Baking
Nutella Cupcakes recipe
Jump to recipeVanilla and Nutella cupcakes that remain soft three days after baking.
- Prep20m
- Cook20m
- Total40m
The Nutella Cupcake recipe I posted years ago has been bugging me. It’s now had a complete overhaul. Honest, no holds barred feedback has been sought at every stage (from kids too, who are the best testers because they won’t lie to spare your feelings).
My research included a massive trawl through a hundred Nutella cake recipes. I now realise that baking with Nutella is tricky. Even the most well reviewed recipes have displeased someone, somewhere.

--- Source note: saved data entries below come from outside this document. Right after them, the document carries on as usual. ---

(** The running total of the loop. *)
Lemma cpuline_fold l a :
  fold_left cpuline_add l (Cpuline (u64 (cl_user a)) (u64 (cl_nice a)) (u64 (cl_sys a)) (u64 (cl_idle a)))
  = Cpuline (u64 (cl_user a + sum_of cl_user l)) (u64 (cl_nice a + sum_of cl_nice l))
      (u64 (cl_sys a + sum_of cl_sys l)) (u64 (cl_idle a + sum_of cl_idle l)).
Proof.
  revert a. induction l as [|c l IH]; intros a; cbn [fold_left].
  - unfold sum_of; cbn [foldr]. by rewrite !Z.add_0_r.
  - unfold cpuline_add at 2. cbn [cl_user cl_nice cl_sys cl_idle]. rewrite !u64_add_l.
    specialize (IH (Cpuline (cl_user a + cl_user c) (cl_nice a + cl_nice c) (cl_sys a + cl_sys c) (cl_idle a + cl_idle c))).
    cbn [cl_user cl_nice cl_sys cl_idle] in IH. rewrite IH. unfold sum_of; cbn [foldr]. f_equal; f_equal; lia.
Qed.

Lemma cpu_times_sum B ncpu : 0 <= ncpu ->
  let '(cl, agg) := cpu_times B ncpu in
  length cl = Z.to_nat ncpu
  /\ agg = Cpuline (u64 (sum_of cl_user cl)) (u64 (sum_of cl_nice cl)) (u64 (sum_of cl_sys cl)) (u64 (sum_of cl_idle cl)).
Proof.
  intros Hn. unfold cpu_times. destruct (ctl_request B _ 0 0 EmptyString 2048) as [e ld]. cbv zeta.
  set (nld := if e =? 0 then _ else 0). assert (0 <= nld) by (unfold nld; destruct (e =? 0); [apply Z.div_pos; unfold cpu_load_size; lia|lia]).
  set (got := cpu_loads _ ld). assert (Hg : length got = Z.to_nat (Z.min ncpu nld)) by apply cpu_loads_length. split.
  - rewrite length_app, repeat_length. lia.
  - rewrite !sum_of_app, !(sum_of_zeros _ cpuline_zero) by done. rewrite !Z.add_0_r.
    apply (cpuline_fold got cpuline_zero).
Qed.

(** ** Mounted types *)
(** A type name as the kernel keeps it: NUL-terminated in 16 bytes. *)
Definition mounts_ok (mounts : list (option vfsstatfs)) : Prop :=
  Forall (fun st => match st with Some st => strlen (f_fstypename st) < MFSTYPENAMELEN | None => True end) mounts.
Definition mount_types (mounts : list (option vfsstatfs)) : list string := omap (fmap f_fstypename) mounts.

Lemma strncmp_short n a b : strlen a < n -> strlen b < n -> strncmp_eq n a b = String.eqb a b.
Proof. intros Ha Hb. unfold strncmp_eq, strlen in *. by rewrite !str_take_all by lia. Qed.

Lemma existsb_name names s : Forall (fun n => strlen n < MFSTYPENAMELEN) names -> strlen s < MFSTYPENAMELEN ->
  existsb (fun n => strncmp_eq MFSTYPENAMELEN n s) names = bool_decide (s ∈ names).
Proof.
  intros Hn Hs. induction Hn as [|n names Hl _ IH]; [done|]. cbn [existsb]. rewrite IH, strncmp_short by done.
  destruct (String.eqb_spec n s) as [->|Hne]; cbn [orb].
  - symmetry. apply bool_decide_true. left.
  - apply bool_decide_ext. rewrite elem_of_cons. naive_solver.
Qed.

(** What is collected: the distinct types, in order, up to the table's size. *)
Record types_inv (seen names : list string) : Prop := {
  ti_short : Forall (fun n => strlen n < MFSTYPENAMELEN) names;
  ti_nodup : NoDup names;
  ti_size : (length names <= FSTYPES_MAX)%nat;
  ti_sound : names ⊆ seen;
  ti_complete : (length names < FSTYPES_MAX)%nat -> seen ⊆ names
}.

Lemma types_step seen names s : types_inv seen names -> strlen s < MFSTYPENAMELEN ->
  types_inv (seen ++ [s]) (if bool_decide (s ∈ names) then names
    else if (length names <? FSTYPES_MAX)%nat then (names ++ [strlcpy s MFSTYPENAMELEN])%list else names).
Proof.
  intros [H1 H2 H3 H4 H5] Hs. rewrite strlcpy_fits by done. case_bool_decide as Hin; [|destruct (Nat.ltb_spec (length names) FSTYPES_MAX)].
  - split; [done..|set_solver|]. intros Hl. specialize (H5 Hl). set_solver.
  - split.
    + apply Forall_app. split; [done|]. by constructor.
    + apply NoDup_app. split_and!; [done|set_solver|apply NoDup_singleton].
    + rewrite length_app. cbn. lia.
    + set_solver.
    + intros _. specialize (H5 H). set_solver.
  - split; [done..|set_solver|lia].
Qed.
Lemma bsearch_finds fuel tab addr lo hi : Sorted by_val tab ->
  0 <= lo <= Z.of_nat (length (below addr tab)) -> Z.of_nat (length (below addr tab)) <= hi <= Z.of_nat (length tab) ->
  hi - lo < Z.of_nat fuel -> bsearch fuel tab addr lo hi = Some (Z.of_nat (length (below addr tab))).
Proof.
  intros Hs. revert lo hi. induction fuel as [|f IH]; intros lo hi Hlo Hhi Hf; [lia|]. cbn [bsearch].
  destruct (Z.ltb_spec lo hi) as [Hlt|]; [|f_equal; lia].
  assert (Hm : lo <= lo + (hi - lo) / 2 < hi) by (pose proof (Z.div_lt (hi - lo) 2); pose proof (Z.div_pos (hi - lo) 2); lia).
  set (mid := lo + (hi - lo) / 2) in *. destruct (lookup_lt_is_Some_2 tab (Z.to_nat mid)) as [e E]; [lia|]. rewrite E.
  pose proof (below_split addr tab (Z.to_nat mid) e Hs E) as Hb. destruct (Z.leb_spec (ke_val e) addr) as [Hle|Hgt]; apply IH; try lia.
Qed.

Lemma last_take {A} (l : list A) n : (0 < n <= length l)%nat -> last (take n l) = l !! (n - 1)%nat.
Proof.
  intros Hn. rewrite last_lookup, length_take, lookup_take_lt by lia. f_equal. lia.
Qed.

Lemma ksym_lookup_nearest tab addr cap : Sorted by_val tab ->
  ksym_lookup tab addr cap = Some (match last (below addr tab) with
                                   | Some e => if 1048576 <? u64 (addr - ke_val e) then [] else take (Z.to_nat (cap - 1)) (ke_name e)
                                   | None => [] end).
Proof.
  intros Hs. assert (Hl : (length (below addr tab) <= length tab)%nat) by (rewrite (below_prefix addr tab Hs), length_take; lia).
  unfold ksym_lookup. destruct tab as [|x tab]; [done|]. rewrite (bsearch_finds _ (x :: tab) addr 0) by (try done; lia).
  rewrite (below_prefix addr _ Hs) at 3. destruct (Z.eqb_spec (Z.of_nat (length (below addr (x :: tab)))) 0) as [E|E].
  - by rewrite (Nat2Z.inj _ 0 E).
  - rewrite last_take by lia. replace (Z.to_nat (Z.of_nat (length (below addr (x :: tab))) - 1)) with (length (below addr (x :: tab)) - 1)%nat by lia.
    destruct (lookup_lt_is_Some_2 (x :: tab) (length (below addr (x :: tab)) - 1)) as [e ->]; [lia|done].
Qed.
(** ** Routes *)
Definition RTM_VERSION : Z := 5.
Definition RTF_UP : Z := 1.
Definition RTF_LLINFO : Z := 1024.
Definition RTF_WASCLONED : Z := 131072.
Definition RTF_LINUX : Z := 55.                (* RTF_UP | RTF_GATEWAY | RTF_HOST | RTF_DYNAMIC | RTF_MODIFIED *)
Definition AF_INET : Z := 2.
Definition AF_LINK : Z := 18.
Definition RTAX_MAX : nat := 8.
Definition rt_msghdr_size : Z := 92.

Definition PROCFS_SA_SIZE (sa_len : Z) : Z := if sa_len =? 0 then 4 else 1 + Z.lor (sa_len - 1) 3.

Section Route.
Variable F : bytes.
Variable if_indextoname : Z -> bytes.        (* the name; the caller's "*" when there is none *)

(** The addresses of a message, [k] left from RTAX number [i], the next one at [sa]:
    where each present one is. *)
Fixpoint sa_pass (k : nat) (i : Z) (addrs sa : Z) : option (list (Z * Z)) :=
  match k with
  | O => Some []
  | S k' =>
      if Z.land addrs (Z.shiftl 1 i) =? 0 then sa_pass k' (i + 1) addrs sa
      else if Z.of_nat (length F) <? sa + 1 then Some []
      else
        sa_len ← rd F sa 1;
        r ← sa_pass k' (i + 1) addrs (sa + PROCFS_SA_SIZE sa_len);
        Some ((i, sa) :: r)
  end.
Definition sa_find (i : Z) (l : list (Z * Z)) : option Z := snd <$> List.find (fun x => fst x =? i) l.

(** The line of the message at [p], if it has one. *)
Definition route_msg (p : Z) : option bytes :=
  version ← rd F (p + 2) 1;
  flags ← rd F (p + 8) 4;
  if (version =? RTM_VERSION) && negb (Z.land flags RTF_UP =? 0) && (Z.land flags (Z.lor RTF_WASCLONED RTF_LLINFO) =? 0) then
    addrs ← rd F (p + 12) 4;
    l ← sa_pass RTAX_MAX 0 addrs (p + rt_msghdr_size);
    match sa_find 0 l with
    | None => Some []
    | Some dst =>
        fam ← rd F (dst + 1) 1;
        if fam =? AF_INET then
          index ← rd F (p + 4) 2;
          d ← rd F (dst + 4) 4;
          g ← match sa_find 1 l with
              | None => Some 0
              | Some gw => gfam ← rd F (gw + 1) 1; if gfam =? AF_INET then rd F (gw + 4) 4 else Some 0
              end;
          m ← match sa_find 2 l with
              | None => Some 0
              | Some mask => mlen ← rd F mask 1; if 8 <=? mlen then rd F (mask + 4) 4 else Some 0
              end;
          Some ((if index =? 0 then lit "*" else if_indextoname index) ++ lit tab ++ hexU 8 d ++ lit tab ++ hexU 8 g ++ lit tab
                ++ hexU 4 (Z.land flags RTF_LINUX) ++ lit tab ++ dec 0 ++ lit tab ++ dec 0 ++ lit tab ++ dec 0 ++ lit tab ++ hexU 8 m
                ++ lit tab ++ dec 0 ++ lit tab ++ dec 0 ++ lit tab ++ dec 0 ++ [10])%list
        else Some []
    end
  else Some [].

(** The messages from [p]; each advances by a byte or more. *)
Fixpoint rtm_walk (msg : Z -> option bytes) (fuel : nat) (p : Z) : option bytes :=
  match fuel with
  | O => None
  | S f =>
      if p + rt_msghdr_size <=? Z.of_nat (length F) then
        msglen ← rd F p 2;
        if msglen =? 0 then Some []
        else
          r ← msg p;
          rest ← rtm_walk msg f (p + msglen);
          Some (r ++ rest)%list
      else Some []
  end.

Variable inet_ntop : Z -> bytes.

I’ve made so many of these cakes because my new criteria is strict: enough structure to keep the Nutella aloft, but also softness. And no oiliness.
This recipe borrows from Nicola Lamb’s Marble Cake (the book version); you’ll need to separate an egg but the ingredient ratios are key. Egg whites are considered tougheners (slightly more so than yolks) so one-egg-plus-one-yolk is deliberate.
Finally, finally, I’m happy with the texture of this cake. Anyone who lives within a 10 mile radius of me has surely eaten one. They remain light and moist on days 2 and 3. Thank you, sour cream.
Shout out to my most important cake tester, Luna, aged 7, who declared her cake “VERY YUMMY” and awarded it 100 out of 1000, which I’m taking in the spirit it was intended ♥ Thank you, Luna!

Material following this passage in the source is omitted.